1. Amp node (ampd). Install and run ampd pointing at an Arbitrum One RPC (or any chain Amp supports). The node will ingest blocks, transactions, and logs into local parquet files. The run-local-amp-node posts on this blog walk through the setup. You need a machine with enough disk — Arbitrum One logs accumulate fast; plan for several hundred GB per month of indexed history.

2. The camp gateway. Clone github.com/lodestar-team/camp, set AMP_ORIGIN to wherever your ampd is listening, set AMP_TOKEN to a shared secret, and deploy to Vercel (or run locally with npm run dev). That's the entire public API surface.

3. (Optional) nginx + Redis. The ops pattern camp uses puts nginx in front of ampd to enforce the shared-secret check and Redis-backed IP rate limiting. Without this, AMP_ORIGIN points directly at ampd's HTTP port and there's no rate limiting — fine for a private node, not for a public one.

4. (Optional) Cloudflare tunnel. If your node is on a home machine or behind NAT, cloudflared tunnel gives you a public HTTPS endpoint without port-forwarding. The tunnel URL will rotate occasionally; automate the Vercel env var update or use a named tunnel with a stable hostname.

The full environment variables:

Var Purpose
AMP_ORIGIN Base URL of the JSONL origin (nginx in front of ampd, or ampd directly)
AMP_TOKEN Shared secret the origin expects in X-Amp-Token
AMP_DATASET Fully-qualified dataset@version, e.g. _/arbitrum_one@2.0.0
AMP_QUERY_TIMEOUT_MS Per-query hard cap in ms (default 8000)
UPSTASH_REDIS_REST_URL Redis REST URL for rate limiting (optional — no-ops if absent)
UPSTASH_REDIS_REST_TOKEN Bearer token for the Redis endpoint

Rate limiting requires a Redis instance reachable from Vercel. The camp ops setup runs a self-hosted Redis HTTP shim alongside nginx, but Upstash's managed Redis works identically — it's the same @upstash/ratelimit client either way.

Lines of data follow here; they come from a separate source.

Lemma fe_storage_roundtrip a : normalized a -> secp256k1_fe_from_storage (secp256k1_fe_to_storage a) = a.
Proof.
  destruct a as [n0 n1 n2 n3 n4]. intros (A0 & A1 & A2 & A3 & A4 & _). limbs.
  destruct (limb_split52 n1 12 ltac:(lia) A1) as (E1 & R1 & Q1).
  destruct (limb_split52 n2 24 ltac:(lia) A2) as (E2 & R2 & Q2).
  destruct (limb_split52 n3 36 ltac:(lia) A3) as (E3 & R3 & Q3).
  unfold secp256k1_fe_to_storage, secp256k1_fe_from_storage.
  rewrite (pack_word 52 n0), (pack_word 40), (pack_word 28), (pack_word 16) by (unfold bnd, fe_M in *; lia).
  change (64 - 52) with 12. change (64 - 40) with 24. change (64 - 28) with 36. change (64 - 16) with 48.
  rewrite (Z.mod_small n4) by (unfold bnd, fe_M48 in *; lia).
  pose proof (unpack_low 12 (Z.shiftr n1 12) (n2 mod 2 ^ 24) ltac:(lia) Q1) as U1.
  pose proof (unpack_low 24 (Z.shiftr n2 24) (n3 mod 2 ^ 36) ltac:(lia) Q2) as U2.
  pose proof (unpack_low 36 (Z.shiftr n3 36) n4 ltac:(lia) Q3) as U3.
  change (52 - 12) with 40 in *. change (52 - 24) with 28 in *. change (52 - 36) with 16 in *.
  rewrite U1, U2, U3, !unpack_high by (unfold bnd, fe_M in *; lia).
  rewrite !(Z.lor_comm (_ mod _)), !lor_shiftl_add by lia. f_equal; try lia.
  change fe_M with (Z.ones 52). rewrite Z.land_ones by lia. unfold bnd, fe_M in A0.
  rewrite Z.mod_add by lia. apply Z.mod_small. lia.
Qed.

(** ** The arithmetic as a whole *)

(** C16: on limbs within their magnitudes the arithmetic of 64-bit and 128-bit words never
    loses a carry: products, squares, sums, negations and reductions are those of the field
    of [secp_p] elements, each with the magnitude field.h promises, and the reduction gives
    the one representation of the residue. *)
Theorem field_arithmetic_correct m n a b : magnitude m a -> magnitude n b -> 0 <= m <= 8 -> 0 <= n <= 8 ->
  (magnitude 1 (secp256k1_fe_mul a b) /\ fe_val (secp256k1_fe_mul a b) = (fe_val a * fe_val b)%F) /\
  (magnitude 1 (secp256k1_fe_sqr a) /\ fe_val (secp256k1_fe_sqr a) = (fe_val a * fe_val a)%F) /\
  (magnitude (m + n) (secp256k1_fe_add a b) /\ fe_val (secp256k1_fe_add a b) = (fe_val a + fe_val b)%F) /\
  (magnitude (m + 1) (secp256k1_fe_negate a m) /\ fe_val (secp256k1_fe_negate a m) = (- fe_val a)%F) /\
  normalized (secp256k1_fe_normalize a) /\ fe_raw (secp256k1_fe_normalize a) = to_Z (fe_val a).
Proof.
  intros Ha Hb Hm Hn. pose proof (magnitude_le m 8 a Ha ltac:(lia)) as Ha8. pose proof (magnitude_le n 8 b Hb ltac:(lia)) as Hb8.
  split; [by apply fe_mul_spec|]. split; [by apply fe_sqr_spec|]. split; [apply fe_add_spec; [done..|lia]|].
  split; [apply fe_negate_spec; [done|lia]|]. destruct (fe_normalize_spec m a Ha ltac:(lia)) as [Hs Ev]. split; [done|].
  by rewrite <- (normalized_val _ Hs), Ev.
Qed.

(** The largest limbs of magnitude 8, and a small element. *)
Definition limbs_8 : secp256k1_fe := mkFe (16 * fe_M) (16 * fe_M) (16 * fe_M) (16 * fe_M) (16 * fe_M48).

Lemma field_arithmetic_correct_witness :
  magnitude 1 (secp256k1_fe_mul limbs_8 limbs_8) /\ fe_val (secp256k1_fe_mul limbs_8 limbs_8) = (fe_val limbs_8 * fe_val limbs_8)%F.
Proof.
  assert (magnitude 8 limbs_8) as H8 by (vm_compute; intuition congruence).
  exact (proj1 (field_arithmetic_correct 8 8 limbs_8 limbs_8 H8 H8 ltac:(lia) ltac:(lia))).
Defined.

Becoming a Horizon provider. If you want to earn GRT for your node's query serving rather than offering a free endpoint, camp-data-service adds the payment layer on top. It's a Rust/Axum gateway that validates GraphTally (TAP) signed receipts, proxies requests to the camp REST API, aggregates receipts into RAVs, and collects on-chain via a Solidity DataService contract. The code is at github.com/lodestar-team/camp-data-service — currently on Arbitrum Sepolia (testnet), not mainnet.


What comes next

The main items in flight:

Anonymous tokens — per-token sliding-window limits with a larger budget than the IP rate limit. The IP limit is calibrated to protect the node from anonymous abuse; a token lets you prove you're a real consumer without requiring an account.

GMX V2 — the EventEmitter pattern GMX uses (a single contract emitting events for many protocol actions) needs a different decode approach than Uniswap V3's per-contract model. The mechanism is understood; it's a matter of shipping it.

CSV and Arrow IPC response formatsAccept: text/csv or Accept: application/vnd.apache.arrow.stream on any endpoint. Arrow IPC in particular is useful for piping directly into DuckDB or pandas without the JSON round-trip.

Webhooks — POST to your URL when a matching event lands on-chain. Requires the CDC stream from the Flight shim first.